- Born: 1960
- Occupation: Author

= Brooke Hodge =

American museum administrator and curator

Brooke Hodge (born 1960, Vancouver, B.C..) is a California-based curator specializing in art, architecture, and design. During a career of over 40 years, Hodge has held senior curatorial and administrative positions at many renowned museums including the Canadian Centre for Architecture (Montreal), the Fogg Art Museum at Harvard University, the Museum of Contemporary Art (MOCA) and the Hammer Museum in Los Angeles, Cooper Hewitt, National Design Museum in New York City, and, most recently, Palm Springs Art Museum in Palm Springs, California. Most notably, in 2001 she was named the first Curator of Architecture and Design at MOCA and the first Director of Architecture and Design at the Palm Springs Art Museum in 2016.

==Early life==
Hodge grew up in Kingston, Ontario, Canada. She received her Bachelor of Arts with honors in art history from Queen’s University in Kingston, Ontario, in 1983, and a Master's of Architectural History and a Certificate in Historic Preservation from the University of Virginia in 1989.

==Career==
She began her career as a curatorial assistant at the Canadian Centre for Architecture (CCA) in 1985 and was promoted to exhibitions coordinator at the Canadian Centre for Architecture in Montreal.
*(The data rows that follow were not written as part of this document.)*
(** A snippet with one body line and no prefix. *)
Definition one_line_snippet (l : jsstring) : json :=
  JObject [(lit "body", JArray [JString l]); (lit "prefix", JArray [])].

(** [{"2": {"body": ["b"], "prefix": []}, "1": {"body": ["a"], "prefix": []}}] *)
Definition numeric_keys_file : json :=
  JObject [(lit "2", one_line_snippet (lit "b")); (lit "1", one_line_snippet (lit "a"))].

(** [{"Function: Conjugate, Add": {"body": ["+"], "prefix": []},
      "hasOwnProperty": {"body": ["x"], "prefix": []}}] *)
Definition shadowing_file : json :=
  JObject [(lit "Function: Conjugate, Add", one_line_snippet (lit "+"));
           (lit "hasOwnProperty", one_line_snippet (lit "x"))].

(** A file system in which every path leads to the same file. *)
Definition only_file (f : file) : filesystem := fun _ => f.

Definition installed_at_root : GlyphsProvider := {| _extensionUri_fsPath := lit "/" |}.

(** [{"Function: Conjugate, Add": {"body": ["+"], "prefix": []},
      "Standalone": {"body": [], "prefix": []}}] *)
Definition plain_file : json :=
  JObject [(lit "Function: Conjugate, Add", one_line_snippet (lit "+"));
           (lit "Standalone", JObject [(lit "body", JArray []); (lit "prefix", JArray [])])].

(** [{"Function: Conjugate, Add": {"body": ["+"], "prefix": []}}] *)
Definition single_entry_file : json :=
  JObject [(lit "Function: Conjugate, Add", one_line_snippet (lit "+"))].

Definition conjugate_record : BqnPrimitive :=
  {| glyph := VString (lit "+"); name := lit "Conjugate, Add"; category := lit "function" |}.

(** The glyph U+2373. *)
Definition iota : jsstring := [0x2373%N].

(** [{command: "insertGlyph", glyph: "⍳"}] *)
Definition insert_iota : value :=
  VObject [(lit "command", VString (lit "insertGlyph")); (lit "glyph", VString iota)].

(** [{command: "refresh"}] *)
Definition refresh_message : value :=
  VObject [(lit "command", VString (lit "refresh"))].

(** An editor with two cursors, on lines 0 and 3. *)
Definition two_cursors : editor :=
  {| document := lit "file:///scratch.bqn";
     selections :=
       [ {| anchor := {| line := 0; character := 2 |};
            active := {| line := 0; character := 2 |} |};
         {| anchor := {| line := 3; character := 0 |};
            active := {| line := 3; character := 5 |} |} ] |}.

(** ** Further vocabulary *)

(** No code unit of [s] is white space. *)
Definition no_whitespace (s : jsstring) : bool :=
  forallb (fun c => negb (is_whitespace c)) s.

(** [s] neither starts nor ends with white space. *)
Definition trimmed (s : jsstring) : bool :=
  match s with [] => true | c :: _ => negb (is_whitespace c) end
  && match rev s with [] => true | c :: _ => negb (is_whitespace c) end.



(** [{"Function: Conjugate, Add": {"body": ["+"], "prefix": []}, "Broken": null}] *)
Definition broken_entry_file : json :=
  JObject [(lit "Function: Conjugate, Add", one_line_snippet (lit "+"));
           (lit "Broken", JNull)].

(** What the [catch] block leaves in the trace. *)
Definition failure_report {host : Host} (error : exn) : list event :=
  [ShowErrorMessage (lit "Failed to load BQN snippets: " ++ error_text error);
   ConsoleError (lit "Failed to load BQN snippets:") error].

(** * Properties *)

(** ** The matcher on the two patterns of the loader *)

Lemma not_colon_forallb (s : jsstring) :
  ~ In colon s -> forallb not_colon s = true.
Proof.
  induction s as [|c s IH]; simpl; intros H; [reflexivity|].
  apply andb_true_intro; split.
  - unfold not_colon. apply negb_true_iff, N.eqb_neq. intros E. apply H. now left.
  - apply IH. intros HI. apply H. now right.
Qed.
(** * The Infinite Noise Multiplier health check (software/healthcheck.c)

    A shallow embedding of the online entropy estimator of the infnoise
    driver, and the properties of it that its specification relies on.

    The C file keeps its state in file-scope variables; here they are the
    fields of one record, threaded through every function.  Unsigned C
    integers are [Z] with the wrap-around written at each increment, the
    [double]s are IEEE 754 binary64 values ([spec_float] at precision 53,
    [emax] 1024, round to nearest even), and the four calloc'ed tables are
    lists indexed from 0. *)

From Stdlib Require Import ZArith QArith Lia Bool.
From Stdlib Require Import Floats.SpecFloat.
From stdpp Require Import base list.

Local Close Scope Q_scope.

Local Open Scope Z_scope.

(** ** Machine integers *)

Definition u32 (z : Z) : Z := z mod 2 ^ 32.
Definition u64 (z : Z) : Z := z mod 2 ^ 64.

(** ** Binary64 arithmetic *)

Module B64.

Definition prec : Z := 53.
Definition emax : Z := 1024.

Definition double := spec_float.

Definition mul : double -> double -> double := SFmul prec emax.
Definition div : double -> double -> double := SFdiv prec emax.
Definition leb : double -> double -> bool := SFleb.
Definition ltb : double -> double -> bool := SFltb.

(** [x >= y] in C is [y <= x]; both are false on a NaN. *)
Definition geb (x y : double) : bool := SFleb y x.

(** The conversion [(double)n] of an unsigned integer. *)
Definition of_uint (n : Z) : double := binary_normalize prec emax n 0 false.

Definition one : double := S754_finite false 4503599627370496 (-52).
Definition half : double := S754_finite false 4503599627370496 (-53).
Definition two : double := S754_finite false 4503599627370496 (-51).

Definition add : double -> double -> double := SFadd prec emax.
Definition sub : double -> double -> double := SFsub prec emax.

(** The exact value of a finite double (0 for the others). *)
Definition to_Q (x : double) : Q :=
  match x with
  | S754_finite s m e =>
      Qmult (inject_Z (if s then Z.neg m else Z.pos m)) (Qpower (inject_Z 2) e)
  | _ => inject_Z 0
  end.

(** The doubling [x *= 2.0] of the loop. *)
Definition twice (x : double) : double := mul x two.

(** Neither a NaN nor an infinity. *)
Definition is_finite (x : double) : bool :=
  match x with S754_zero _ | S754_finite _ _ _ => true | _ => false end.

(** A double in the interval (0.5, 1]. *)
Definition in_half_one (x : double) : Prop :=
  ltb half x = true /\ leb x one = true.

(** A positive normal double of value at most 1, with exponent at least
    [lo]: the mantissa has 53 bits, and at exponent -52 it is 2^52. *)
Definition unit_le (lo : Z) (x : double) : Prop :=
  exists m e, x = S754_finite false m e /\ 2 ^ 52 <= Z.pos m < 2 ^ 53
              /\ lo <= e <= -52 /\ (e = -52 -> Z.pos m = 2 ^ 52).

(** The normal doubles of (0.5, 1]: exponent -53 and a mantissa above
    2^52, or 1.0 itself. *)
Definition above_half (x : double) : Prop :=
  exists m e, x = S754_finite false m e /\ 2 ^ 52 <= Z.pos m < 2 ^ 53
              /\ ((e = -53 /\ 2 ^ 52 < Z.pos m) \/ (e = -52 /\ Z.pos m = 2 ^ 52)).

End B64.

Abbreviation double := B64.double.

(** Stand-ins for the two libm functions, good to about ten digits on the
    arguments used here.  The engine takes [log] and [pow] as parameters;
    these are used to run it. *)
Module Libm.
(** * oas-mcp, package [functions]: the tool adapter

    A shallow embedding of [functions/type.go]: schema inference from a
    function signature ([generateSchemaFromFunction], [getTypeSchema]), the
    coercion engine ([convertToType]), argument binding and invocation
    ([Tool.Execute]) and the protocol adapter ([Tool.ServerTool]).

    Conventions of the model.
    - [reflect.Type] is the inductive [gotype]; the universe holds Go's
      predeclared basic types, slices, arrays, maps, structs, pointers and
      the three interface types the package meets ([any], [error],
      [context.Context]).  Defined (named) types are outside the model, so a
      type's [Kind] is the head constructor of its [gotype] and a
      [switch t.Kind()] is a [match] on the type.
    - a Go value held in an [any] is a [value]; it carries its dynamic type.
    - a Go call yields [Ok], an [error] ([Err]) or a run-time panic
      ([Panic]); the three are kept apart.
    - [int] and [uint] are 64 bits wide (the repository builds with
      Go 1.24 for 64-bit targets). *)

From Stdlib Require Import ZArith String Ascii List Floats Lia.
From stdpp Require Import gmap strings list.

Set Warnings "-register-all".
#[local] Open Scope Z_scope.

(** ** Package [strings] *)

Module strings.

(** [strings.Split(s, sep)] for a one-byte separator: the pieces of [s]
    between the occurrences of [sep].  Never empty: [Split("", ",")] is
    [[""]]. *)
Fixpoint Split (s : string) (sep : ascii) : list string :=
  match s with
  | EmptyString => [EmptyString]
  | String c rest =>
      if Ascii.eqb c sep then EmptyString :: Split rest sep
      else match Split rest sep with
           | [] => [String c EmptyString]
           | piece :: pieces => String c piece :: pieces
           end
  end.

(** [strings.HasPrefix(s, prefix)]:
    [len(s) >= len(prefix) && s[:len(prefix)] == prefix]. *)
Definition HasPrefix (s prefix : string) : bool :=
  (String.length prefix <=? String.length s)%nat
  && String.eqb (substring 0 (String.length prefix) s) prefix.
(** A run either fills the whole buffer with the walks, or meets a vertex
    without successors and is undefined. *)
Lemma RandomWalk_cases (seeds : list dgl_id_t) (num_traces num_hops : nat) :
  ((∀ i, i < length seeds → seed_alive seeds num_traces (num_hops + 1) i) ∧
   RandomWalk seeds num_traces num_hops = Ok (all_traces seeds num_traces (num_hops + 1)))
  ∨ ((∃ i, i < length seeds ∧ ¬ seed_alive seeds num_traces (num_hops + 1) i) ∧
     RandomWalk seeds num_traces num_hops = Err Undefined).
Proof.
  destruct (forall_lt_or_exists (seed_alive seeds num_traces (num_hops + 1)) (length seeds))
    as [Hall|Hex].
  - left. split; [done|]. by apply RandomWalk_ok.
  - right. split; [done|]. by apply RandomWalk_err.
Qed.

Lemma all_traces_lookup (seeds : list dgl_id_t) (num_traces kmax s t k : nat)
    (seed_id : dgl_id_t) :
  seeds !! s = Some seed_id → t < num_traces → k < kmax →
  all_traces seeds num_traces kmax !! ((s * num_traces + t) * kmax + k)
  = Some (visited seed_id s t k).
Proof.
  intros Hs Ht Hk. unfold RandomWalker.all_traces.
  pose proof (lookup_lt_Some _ _ _ Hs) as Hlen.
  replace ((s * num_traces + t) * kmax + k)
    with (s * (num_traces * kmax) + (t * kmax + k)) by lia.
  rewrite (lookup_concat_uniform (num_traces * kmax)).
  - rewrite list_lookup_fmap, lookup_seq_lt by done. simpl.
    unfold RandomWalker.traces_of. rewrite (lookup_concat_uniform kmax); [|..|done].
    + rewrite list_lookup_fmap, lookup_seq_lt by done. simpl.
      unfold RandomWalker.trace_of. rewrite list_lookup_fmap, lookup_seq_lt by done.
      simpl. by rewrite (nth_lookup_Some _ _ _ _ Hs).
    + apply Forall_forall. intros b (j & -> & _)%list_elem_of_fmap.
      apply length_trace_of.
  - apply Forall_forall. intros b (j & -> & _)%list_elem_of_fmap.
    apply length_traces_of.
  - nia.
Qed.

Lemma length_all_traces (seeds : list dgl_id_t) (num_traces kmax : nat) :
  length (all_traces seeds num_traces kmax) = length seeds * num_traces * kmax.
Proof.
  unfold RandomWalker.all_traces.
  rewrite (length_concat_uniform (num_traces * kmax)), length_map, length_seq; [lia|].
  apply Forall_forall. intros b (j & -> & _)%list_elem_of_fmap.
  apply length_traces_of.
Qed.

Lemma visited_succ (seed_id : dgl_id_t) (i j k : nat) :
  SuccVec gptr (visited seed_id i j k) ≠ [] →
  visited seed_id i j (S k) ∈ SuccVec gptr (visited seed_id i j k).
Proof.
  intros Hne. simpl. apply list_elem_of_In, nth_In.
  apply Nat.mod_upper_bound. by destruct (SuccVec gptr _).
Qed.

Lemma all_traces_contract (seeds : list dgl_id_t) (num_traces num_hops : nat) :
  (∀ i, i < length seeds → seed_alive seeds num_traces (num_hops + 1) i) →
  RandomWalker.walk_contract gptr seeds num_traces num_hops
    (all_traces seeds num_traces (num_hops + 1)).
Proof.
  intros Hall. split; [apply length_all_traces|].
  intros s t seed_id Hs Ht offset. subst offset.
  pose proof (lookup_lt_Some _ _ _ Hs) as Hlen.
  destruct (Hall s Hlen) as [_ Halive]. specialize (Halive t Ht).
  rewrite (nth_lookup_Some _ _ _ _ Hs) in Halive.
  split.
  - rewrite <- (Nat.add_0_r (_ * _)). by rewrite (all_traces_lookup _ _ _ _ _ _ seed_id) by (done || lia).
  - intros k Hk. exists (visited seed_id s t k), (visited seed_id s t (S k)).
    rewrite !(all_traces_lookup _ _ _ _ _ _ seed_id) by (done || lia).
    split; [done|]. split; [done|]. apply visited_succ, Halive. lia.
Qed.
End RandomWalk_facts.

Section RandomWalk_theorems.
Context {G : Type} `{GraphInterface G}.
Variable rnd : nat → nat → nat → nat.
Variable gptr : G.

Lemma RandomWalk_Ok_inv (seeds : list dgl_id_t) (num_traces num_hops : nat)
    (traces : list dgl_id_t) :
  RandomWalker.RandomWalk rnd gptr seeds num_traces num_hops = Ok traces →
  traces = RandomWalker.all_traces rnd gptr seeds num_traces (num_hops + 1) ∧
  ∀ i, i < length seeds → RandomWalker.seed_alive rnd gptr seeds num_traces (num_hops + 1) i.
Proof.
  intros Hrun.
  destruct (RandomWalk_cases rnd gptr seeds num_traces num_hops) as [[Hall Hok]|[_ Herr]].
  - rewrite Hok in Hrun. by injection Hrun as <-.
  - by rewrite Herr in Hrun.
Qed.

(** A set of vertices that holds the seeds, is closed under taking
    successors and has no vertex without successors keeps every walk alive. *)
Lemma closed_alive (inside : dgl_id_t → Prop) (seed_id : dgl_id_t) (i j n : nat) :
  inside seed_id →
  (∀ v, inside v → SuccVec gptr v ≠ [] ∧ ∀ w, w ∈ SuccVec gptr v → inside w) →
  RandomWalker.alive rnd gptr seed_id i j n.
Proof.
  intros Hseed Hclosed.
  assert (∀ k, inside (RandomWalker.visited rnd gptr seed_id i j k)) as Hin.
  { induction k as [|k IH]; [done|].
    destruct (Hclosed _ IH) as [Hne Hsucc]. by apply Hsucc, visited_succ. }
  intros k _. apply Hclosed, Hin.
Qed.

Lemma all_traces_alive (seeds : list dgl_id_t) (num_traces kmax : nat) :
  (∀ i, i < length seeds → RandomWalker.seed_alive rnd gptr seeds num_traces kmax i) →
  Forall (λ v, SuccVec gptr v ≠ []) (RandomWalker.all_traces rnd gptr seeds num_traces kmax).
Proof.
  intros Hall. unfold RandomWalker.all_traces.
  apply Forall_concat, Forall_fmap, Forall_forall. intros i [_ Hi]%elem_of_seq. simpl in *.
  destruct (Hall i Hi) as [_ Halive].
  apply Forall_concat, Forall_fmap, Forall_forall. intros j [_ Hj]%elem_of_seq. simpl in *.
  apply Forall_fmap, Forall_forall. intros k [_ Hk]%elem_of_seq. simpl in *.
  by apply Halive.
Qed.
End RandomWalk_theorems.

(** C9. [RandomWalk] fills a buffer of shape
    [(|seeds|, num_traces, num_hops + 1)]; every trace starts at its seed and
    every step goes to a successor of the vertex before it.  This holds of
    every buffer the function returns, and it returns one whenever the seeds
    lie in a successor-closed set of vertices that all have successors.  On
    the cycle 0 → 1 → 2 → 0 with seeds [0], one trace and three hops the
    buffer is [0; 1; 2; 0] whatever the random values are. *)
Theorem RandomWalk_contract {G : Type} `{GraphInterface G}
    (rnd : nat → nat → nat → nat) (gptr : G)
    (seeds : list dgl_id_t) (num_traces num_hops : nat) :
  (∀ traces, RandomWalker.RandomWalk rnd gptr seeds num_traces num_hops = Ok traces →
             RandomWalker.walk_contract gptr seeds num_traces num_hops traces)
  ∧ (∀ inside : dgl_id_t → Prop,
       (∀ v, v ∈ seeds → inside v) →
       (∀ v, inside v → SuccVec gptr v ≠ [] ∧ ∀ w, w ∈ SuccVec gptr v → inside w) →
       ∃ traces, RandomWalker.RandomWalk rnd gptr seeds num_traces num_hops = Ok traces)
  ∧ RandomWalker.RandomWalk rnd cycle3 [0] 1 3 = Ok [0; 1; 2; 0].
Proof.
  split; [|split].
  - intros traces (-> & Hall)%RandomWalk_Ok_inv. by apply all_traces_contract.
  - intros inside Hseeds Hclosed. eexists. apply RandomWalk_ok.
    intros i Hi. split; [done|]. intros j Hj.
    apply (closed_alive rnd gptr inside); [|done].
    apply Hseeds, list_elem_of_In, nth_In, Hi.
  - reflexivity.
Qed.

Lemma RandomWalk_contract_witness :
  RandomWalker.walk_contract cycle3 [0] 1 3 [0; 1; 2; 0]
  ∧ ∃ traces, RandomWalker.RandomWalk (λ _ _ _, 5) cycle3 [0; 2] 2 3 = Ok traces.
Proof.
  split.
  - apply (proj1 (RandomWalk_contract (λ _ _ _, 5) cycle3 [0] 1 3)). reflexivity.
  - apply (proj1 (proj2 (RandomWalk_contract (λ _ _ _, 5) cycle3 [0; 2] 2 3)) (λ v, v < 3)).
    + intros v Hv. apply list_elem_of_In in Hv. simpl in Hv. lia.
    + intros v Hv. destruct v as [|[|[|v]]]; [..|lia]; (split; [done|]);
        intros w Hw; apply list_elem_of_In in Hw; simpl in Hw; lia.
Defined.

(** C10. The successor lookup and the draw run at every step
    [k = 0..num_hops], also after the last vertex of a trace has been
    written: a run that returns has met no vertex without successors at any
    position of any trace, and a run in which some position of some trace,
    the last one included, holds such a vertex is undefined (a modulo by zero
    and a read outside the empty list).  On the edge 0 → 1 with seeds [0]
    and one hop, the vertex 1 is the last one of the trace and the run is
    undefined. *)
Theorem RandomWalk_empty_successors {G : Type} `{GraphInterface G}
    (rnd : nat → nat → nat → nat) (gptr : G)
    (seeds : list dgl_id_t) (num_traces num_hops : nat) :
  (∀ traces, RandomWalker.RandomWalk rnd gptr seeds num_traces num_hops = Ok traces →
             Forall (λ v, SuccVec gptr v ≠ []) traces)
  ∧ (∀ s t k seed_id,
       seeds !! s = Some seed_id → t < num_traces → k ≤ num_hops →
       SuccVec gptr (RandomWalker.visited rnd gptr seed_id s t k) = [] →
       RandomWalker.RandomWalk rnd gptr seeds num_traces num_hops = Err Undefined)
  ∧ (RandomWalker.visited rnd dead_end 0 0 0 1 = 1
     ∧ RandomWalker.RandomWalk rnd dead_end [0] 1 1 = Err Undefined).
Proof.
  split; [|split].
  - intros traces (-> & Hall)%RandomWalk_Ok_inv. by apply all_traces_alive.
  - intros s t k seed_id Hs Ht Hk Hdead. apply RandomWalk_err.
    exists s. split; [by eapply lookup_lt_Some|].
    intros [_ Halive]. rewrite (nth_lookup_Some _ _ _ _ Hs) in Halive.
    apply (Halive t Ht k); [lia|done].
  - split; reflexivity.
Qed.

Lemma RandomWalk_empty_successors_witness :
  Forall (λ v, SuccVec cycle3 v ≠ []) [0; 1; 2; 0]
  ∧ RandomWalker.RandomWalk (λ _ _ _, 5) dead_end [0] 1 1 = Err Undefined.
Proof.
  split.
  - apply (proj1 (RandomWalk_empty_successors (λ _ _ _, 5) cycle3 [0] 1 3)). reflexivity.
  - apply (proj1 (proj2 (RandomWalk_empty_successors (λ _ _ _, 5) dead_end [0] 1 1))
             0 0 1 0); [reflexivity | lia | lia | reflexivity].
Defined.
In 1990 Hodge curated "Buildings in Boxes," the first exhibition of the CCA's important collection of architectural toys and games, and was interviewed about it by JD Roberts on Canada AM. She served in that position from 1987 until 1991 when she joined the staff of the Harvard Graduate School of Design as director of lectures, exhibitions, and academic publications. Her role at Harvard expanded when she was named an adjunct curator of architecture and design at the Fogg Art Museum. She also served as Assistant Dean for Arts Programs at Harvard's Graduate School of Design. During her tenure at Harvard, Hodge curated and/or organized over 100 exhibitions and produced numerous scholarly publications on the subjects of architecture, urban design, and landscape architecture. Notably, the exhibition she organized of the work of architect Zaha Hadid traveled to New York's Grand Central Terminal in 1995 and was reviewed by New York Times' architecture critic Herbert Muschamp. Hodge also served as Lecturer in the school's department of architecture, teaching seminars and workshops at the graduate level.

She became the first curator or architecture and design at the Museum of Contemporary Art, Los Angeles in 2001. She was also responsible with programming the museum's location at the Pacific Design Center, which closed in 2019. Her first exhibit at the PDC was "What's Shakin'" which featured material related to building projects then in progress in the city, including Frank Gehry's Disney Hall, the Beverly Hills Prada Epicenter by OMA/Rem Koolhaas, and Rafael Moneo's Cathedral of Our Lady of the Angels. Her position at MOCA was eliminated in 2009 in the wake of that museum's significant financial problems.

In 2010, Hodge was named Director of Exhibitions and Publications at the Hammer Museum in Los Angeles where she oversaw the production of numerous exhibitions and publications including the first and second iterations of the Hammer's renowned Made in L.A. biennial, "Now Dig This!", "A. Quincy Jones: Building for Better Living", and "Take It or Leave It: Institution, Image, Ideology." Hodge also oversaw the product and design merchandising of the Hammer Store, including creating special branded product in connection with Made in L.A. During this period, she curated "Provocations: the work of Heatherwick Studio," which opened at the Nasher Sculpture Center in Dallas in 2014, traveled to the Hammer Museum in spring 2015, and concluded its tour at the Cooper Hewitt in summer 2015.

In 2014, she was named Deputy Director of the Cooper Hewitt Museum, National Design Museum in New York.

In 2016, she returned to the west coast and was named the first architecture and design director at Palm Springs Art Museum. At the museum, she was responsible for the programming and oversight of the Architecture and Design Center, the Edwards Harris Pavilion and the Frey House II, along with other important architecture initiatives of the museum. Hodge's position was eliminated in 2020 during the coronavirus pandemic.

Hodge continues to be based in Palm Springs and works as an independent curator and writer. In 2022, she was invited by Yale University Art Gallery to co-curate, with John Stuart Gordon, an exhibition devoted to the work of activist, educator, and graphic designer Sheila Levrant de Bretteville.

==Notable exhibitions==
- Buildings in Boxes: Architectural Toys and Games from the collection of the Canadian Centre for Architecture. Canadian
- Retrofuturism: the car design of J Mays. Museum of Contemporary Art, Los Angeles (2002).
- Provocations: The Architecture and Design of Heatherwick Studio. Nasher Sculpture Center in Dallas (2014), Hammer Museum, Los Angeles (2015), Cooper Hewitt, National Design Museum, New York (2015).